When dermatologists spot an unusual mark on a patient's skin, they face a choice: monitor it for some time or remove it for biopsy. Similarly, when removing breast tumors, surgeons must send excised tissues to pathologists who take several days to determine if any cancerous cells remain, leading to a second surgery for removing additional cells in about 20% of cases. Pathologists process these tissues by slicing them into thin sections and staining them with hematoxylin and eosin (H&E), which enhances the visibility of cellular structures and is crucial for diagnosing cancers and other diseases. However, this method is labor-intensive and irreversible; once a biopsy is sliced in one direction, it cannot be resectioned for alternative views. Now, a "virtual biopsy" could allow dermatologists to forego the scalpel and scan the skin to check for cancerous cells without an incision. Similarly, surgeons might soon be able to determine if they have completely removed the tumor during the procedure itself by using real-time imaging instead of waiting for traditional pathology results.

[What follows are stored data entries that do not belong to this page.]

(* ===== verification/AgentWorld.v ===== *)
(** The database of the agent lane (agent/db.py over
    aval/contracts/fixtures/schema.sql) as the kernel, the mandates, the
    escalations, the merchant and the rail use it, one step per statement; the
    identifiers and instants of agent/ids.py; [json.dumps] with its defaults; and
    the guardrail counters of agent/limits.py. *)
From S2P Require Import Prelude PyTime Decimal Json JsonLogic JsonParse Models Canonical Jose RappiClient Prog AgentRules AgentBudget AgentAudit.

(** ** [json.dumps(value)]: ASCII, with spaces, keys in order *)

Definition float_text (r : string) : string :=
  if String.eqb r "nan" then "NaN" else if String.eqb r "inf" then "Infinity" else if String.eqb r "-inf" then "-Infinity" else r.

Fixpoint json_dumps (v : pyval) : res string :=
  match v with
  | VNone => Ok "null"%string
  | VBool b => Ok (if b then "true" else "false")%string
  | VInt n => Ok (int_str n)
  | VStr s => Ok (quoted s EmptyString)
  | VFloat r => Ok (float_text r)
  | VDec _ | VTime _ => Raise TypeError
  | VList l => let? parts := res_seq (map json_dumps l) in Ok ("[" +:+ join ", " parts +:+ "]")%string
  | VDict kvs =>
      let? parts := res_seq (map (fun kv => let? x := json_dumps kv.2 in Ok (quoted kv.1 (": " +:+ x)%string)) kvs) in
      Ok ("{" +:+ join ", " parts +:+ "}")%string
  end.

(** ** Rows *)

Record intent_row : Type := {
  pi_jti : string;
  pi_mandate_jti : string;
  pi_agent_id : string;
  pi_nonce : option string;
  pi_intent : option string;
  pi_signature : option string;
  pi_status : string;
  pi_created_at : string;
}.

Record purchase_row : Type := {
  pu_mandate_jti : string;
  pu_intent_jti : string;
  pu_status : string;
  pu_reason_code : option string;
  pu_amount : string;
  pu_reservation_id : option string;
  pu_receipt : option string;
  pu_created_at : string;
  pu_updated_at : string;
}.

Record escalation_row : Type := {
  es_purchase_id : string;
  es_mandate_jti : string;
  es_run_id : option string;
  es_approver_id : option string;
  es_status : string;
  es_diff : string;
  es_timeout_at : string;
  es_decision : option string;
  es_approver : option string;
  es_channel : option string;
  es_receipt_sig : option string;
  es_created_at : string;
}.

Record instrument_row : Type := { in_mandate_jti : string; in_rail : string; in_status : string; in_created_at : string }.

Record offer_row : Type := {
  of_merchant_id : string;
  of_category : string;
  of_title : string;
  of_amount : string;
  of_currency : string;
  of_origin : option string;
  of_destination : option string;
  of_depart_date : option string;
  of_description : option string;
  of_active : bool;
}.

Record idempotency_row : Type := { ik_scope : string; ik_response : string }.

(** The database, its clock, and the identifiers drawn so far. *)
Record world : Type := {
  w_db : db;
  w_trail : trail;
  w_intents : list intent_row;
  w_purchases : gmap string purchase_row;
  w_escalations : gmap string escalation_row;
  w_instruments : gmap string instrument_row;
  w_offers : gmap string offer_row;
  w_idempotency : gmap string idempotency_row;
  w_approvers : gmap string (option string);
  w_counters : gmap (string * string) Z;
  w_drawn : nat;
}.

Definition set_db (d : db) (w : world) : world :=
  {| w_db := d; w_trail := w_trail w; w_intents := w_intents w; w_purchases := w_purchases w; w_escalations := w_escalations w;
     w_instruments := w_instruments w; w_offers := w_offers w; w_idempotency := w_idempotency w; w_approvers := w_approvers w;
     w_counters := w_counters w; w_drawn := w_drawn w |}.
Definition set_trail (t : trail) (w : world) : world :=
  {| w_db := w_db w; w_trail := t; w_intents := w_intents w; w_purchases := w_purchases w; w_escalations := w_escalations w;
     w_instruments := w_instruments w; w_offers := w_offers w; w_idempotency := w_idempotency w; w_approvers := w_approvers w;
     w_counters := w_counters w; w_drawn := w_drawn w |}.
Definition set_intents (l : list intent_row) (w : world) : world :=
  {| w_db := w_db w; w_trail := w_trail w; w_intents := l; w_purchases := w_purchases w; w_escalations := w_escalations w;
     w_instruments := w_instruments w; w_offers := w_offers w; w_idempotency := w_idempotency w; w_approvers := w_approvers w;
     w_counters := w_counters w; w_drawn := w_drawn w |}.
Definition set_purchases (m : gmap string purchase_row) (w : world) : world :=
  {| w_db := w_db w; w_trail := w_trail w; w_intents := w_intents w; w_purchases := m; w_escalations := w_escalations w;
     w_instruments := w_instruments w; w_offers := w_offers w; w_idempotency := w_idempotency w; w_approvers := w_approvers w;
     w_counters := w_counters w; w_drawn := w_drawn w |}.
Definition set_escalations (m : gmap string escalation_row) (w : world) : world :=
  {| w_db := w_db w; w_trail := w_trail w; w_intents := w_intents w; w_purchases := w_purchases w; w_escalations := m;
     w_instruments := w_instruments w; w_offers := w_offers w; w_idempotency := w_idempotency w; w_approvers := w_approvers w;
     w_counters := w_counters w; w_drawn := w_drawn w |}.
Definition set_instruments (m : gmap string instrument_row) (w : world) : world :=
  {| w_db := w_db w; w_trail := w_trail w; w_intents := w_intents w; w_purchases := w_purchases w; w_escalations := w_escalations w;
     w_instruments := m; w_offers := w_offers w; w_idempotency := w_idempotency w; w_approvers := w_approvers w;
     w_counters := w_counters w; w_drawn := w_drawn w |}.
Definition set_offers (m : gmap string offer_row) (w : world) : world :=
  {| w_db := w_db w; w_trail := w_trail w; w_intents := w_intents w; w_purchases := w_purchases w; w_escalations := w_escalations w;
     w_instruments := w_instruments w; w_offers := m; w_idempotency := w_idempotency w; w_approvers := w_approvers w;
     w_counters := w_counters w; w_drawn := w_drawn w |}.
Definition set_idempotency (m : gmap string idempotency_row) (w : world) : world :=
  {| w_db := w_db w; w_trail := w_trail w; w_intents := w_intents w; w_purchases := w_purchases w; w_escalations := w_escalations w;
     w_instruments := w_instruments w; w_offers := w_offers w; w_idempotency := m; w_approvers := w_approvers w;
     w_counters := w_counters w; w_drawn := w_drawn w |}.
Definition set_counters (m : gmap (string * string) Z) (w : world) : world :=
  {| w_db := w_db w; w_trail := w_trail w; w_intents := w_intents w; w_purchases := w_purchases w; w_escalations := w_escalations w;
     w_instruments := w_instruments w; w_offers := w_offers w; w_idempotency := w_idempotency w; w_approvers := w_approvers w;
     w_counters := m; w_drawn := w_drawn w |}.
Definition set_drawn (n : nat) (w : world) : world :=
  {| w_db := w_db w; w_trail := w_trail w; w_intents := w_intents w; w_purchases := w_purchases w; w_escalations := w_escalations w;
     w_instruments := w_instruments w; w_offers := w_offers w; w_idempotency := w_idempotency w; w_approvers := w_approvers w;
     w_counters := w_counters w; w_drawn := n |}.

(** A program over the mandates table. *)
Definition on_db {A} (p : prog db A) : prog world A := pzoom w_db set_db p.

Lemma run_on_db {A} (p : prog db A) w : run_prog (on_db p) w = ((run_prog p (w_db w)).1, set_db (run_prog p (w_db w)).2 w).
Proof. unfold on_db. rewrite run_pzoom; [done| | |]; [done|done|by intros []]. Qed.

(** ** Values as SQL parameters *)

(** A text column compared with or set to a value; the driver sends nothing
    else as a text. *)
Definition sql_param (v : pyval) : res (option string) :=
  match v with VStr s => Ok (Some s) | VNone => Ok None | _ => Raise TypeError end.
Definition sql_text (v : pyval) : res string := match v with VStr s => Ok s | _ => Raise TypeError end.

Section World.
(** The texts of [uuid4] and [token_hex] by the number of the draw, the scrubber's
    regular expressions. *)
Variables (uuid : nat -> string) (scrub_text : string -> string).

(** ** ids.py *)

Definition now_ts (w : world) : Z := clock_us (w_db w) / 1000000.
Definition stamp (w : world) : string := now_iso (w_db w).

Definition draw : st world string := fun w => (Ok (uuid (w_drawn w)), set_drawn (S (w_drawn w)) w).
Definition new_id (prefix : string) : st world string := hex <- draw ;; ret (prefix +:+ "_" +:+ hex)%string.

(** ** Events *)

Definition event (type : string) (payload : pydict) (actor agent_id run_id mandate_jti : option string) : event_args :=
  {| ea_type := type; ea_payload := VDict payload; ea_actor := actor; ea_agent_id := agent_id; ea_run_id := run_id;
     ea_mandate_jti := mandate_jti; ea_relay := true; ea_scrub := true; ea_chain_key := None |}.

(** [audit.append]: the row lock of its chain and its transaction make it one
    step. *)
Definition append_event (a : event_args) : st world event_ref :=
  id <- new_id "evt" ;;
  w <- get ;;
  zoom w_trail set_trail (append_transaction scrub_text (stamp w) id (Z.of_nat (w_drawn w)) a).

(** ** Guardrails: limits.py *)

Definition max_escalations_per_hour : Z := 12.

(** [strftime("%Y-%m-%dT%H")] *)
Definition hour_window (w : world) : string := String.substring 0 13 (isoformat (clock_us (w_db w))).

(** The counters count by one: their doubles are integers. *)
Definition bump (key window : string) (cap amount : Z) : st world unit := fun w =>
  let value := override (w_counters w !! (key, window)) 0 + amount in
  if cap <? value then (Raise (LimitExceeded "QUOTA_EXHAUSTED"), w)
  else (Ok tt, set_counters (<[(key, window) := value]> (w_counters w)) w).

Definition guard_escalation (approver_id : option string) : st world unit := fun w =>
  bump ("escalations:" +:+ override (or_str approver_id None) "unassigned")%string (hour_window w) max_escalations_per_hour 1 w.

(** ** Statements on the other tables *)

Definition insert_new {V} (view : world -> gmap string V) (update : gmap string V -> world -> world) (key : string) (row : world -> V) : st world unit :=
  fun w => match view w !! key with
           | Some _ => (Raise UniqueViolation, w)
           | None => (Ok tt, update (<[key := row w]> (view w)) w)
           end.
Definition update_at {V} (view : world -> gmap string V) (update : gmap string V -> world -> world) (key : string) (guard : V -> bool) (f : world -> V -> V) : st world Z :=
  fun w => match view w !! key with
           | Some row => if guard row then (Ok 1, update (<[key := f w row]> (view w)) w) else (Ok 0, w)
           | None => (Ok 0, w)
           end.

Definition insert_intent (row : intent_row) : st world unit := fun w =>
  if existsb (fun r => String.eqb (pi_jti r) (pi_jti row) ||
                       match pi_nonce r, pi_nonce row with Some a, Some b => String.eqb a b | _, _ => false end) (w_intents w)
  then (Raise UniqueViolation, w) else (Ok tt, set_intents (w_intents w ++ [row]) w).

(** [SELECT 1 FROM purchase_intents WHERE jti=? OR nonce=?] *)
Definition intent_seen (jti nonce : option string) (w : world) : bool :=
  existsb (fun r => bool_decide (jti = Some (pi_jti r)) || (bool_decide (nonce = pi_nonce r) && negb (bool_decide (nonce = None)))) (w_intents w).

Definition with_status (status : string) (reason : option string) (now : string) (row : purchase_row) : purchase_row :=
  {| pu_mandate_jti := pu_mandate_jti row; pu_intent_jti := pu_intent_jti row; pu_status := status; pu_reason_code := reason;
     pu_amount := pu_amount row; pu_reservation_id := pu_reservation_id row; pu_receipt := pu_receipt row;
     pu_created_at := pu_created_at row; pu_updated_at := now |}.

(** [UPDATE purchases SET status=?, reason_code=?, updated_at=? WHERE id=?] *)
Definition set_purchase (id status : string) (reason : option string) : st world Z :=
  update_at w_purchases set_purchases id (fun _ => true) (fun w => with_status status reason (stamp w)).

Definition mark_intent (jti status : string) : st world unit :=
  modify (fun w => set_intents (map (fun r => if String.eqb (pi_jti r) jti
    then {| pi_jti := pi_jti r; pi_mandate_jti := pi_mandate_jti r; pi_agent_id := pi_agent_id r; pi_nonce := pi_nonce r;
            pi_intent := pi_intent r; pi_signature := pi_signature r; pi_status := status; pi_created_at := pi_created_at r |}
    else r) (w_intents w)) w).
End World.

Researchers at Stanford Medicine (Stanford, CA, USA) have introduced a technique that utilizes lasers to penetrate tissue and create detailed three-dimensional reconstructions of cellular structures. This method enables the production of cross-sectional images similar to those made by slicing biopsy samples, which are typically examined under a microscope. This breakthrough could allow for noninvasive skin scans and speed up the biopsy results from other tissues, potentially offering more comprehensive diagnostic information. While further development is required to bring this technology to clinical practice, the researchers are optimistic that their innovation will transform how biopsies are performed.

“We’ve not only created something that can replace the current gold-standard pathology slides for diagnosing many conditions, but we actually improved the resolution of these scans so much that we start to pick up information that would be extremely hard to see otherwise,” said Adam de la Zerda, Ph.D., an associate professor of structural biology.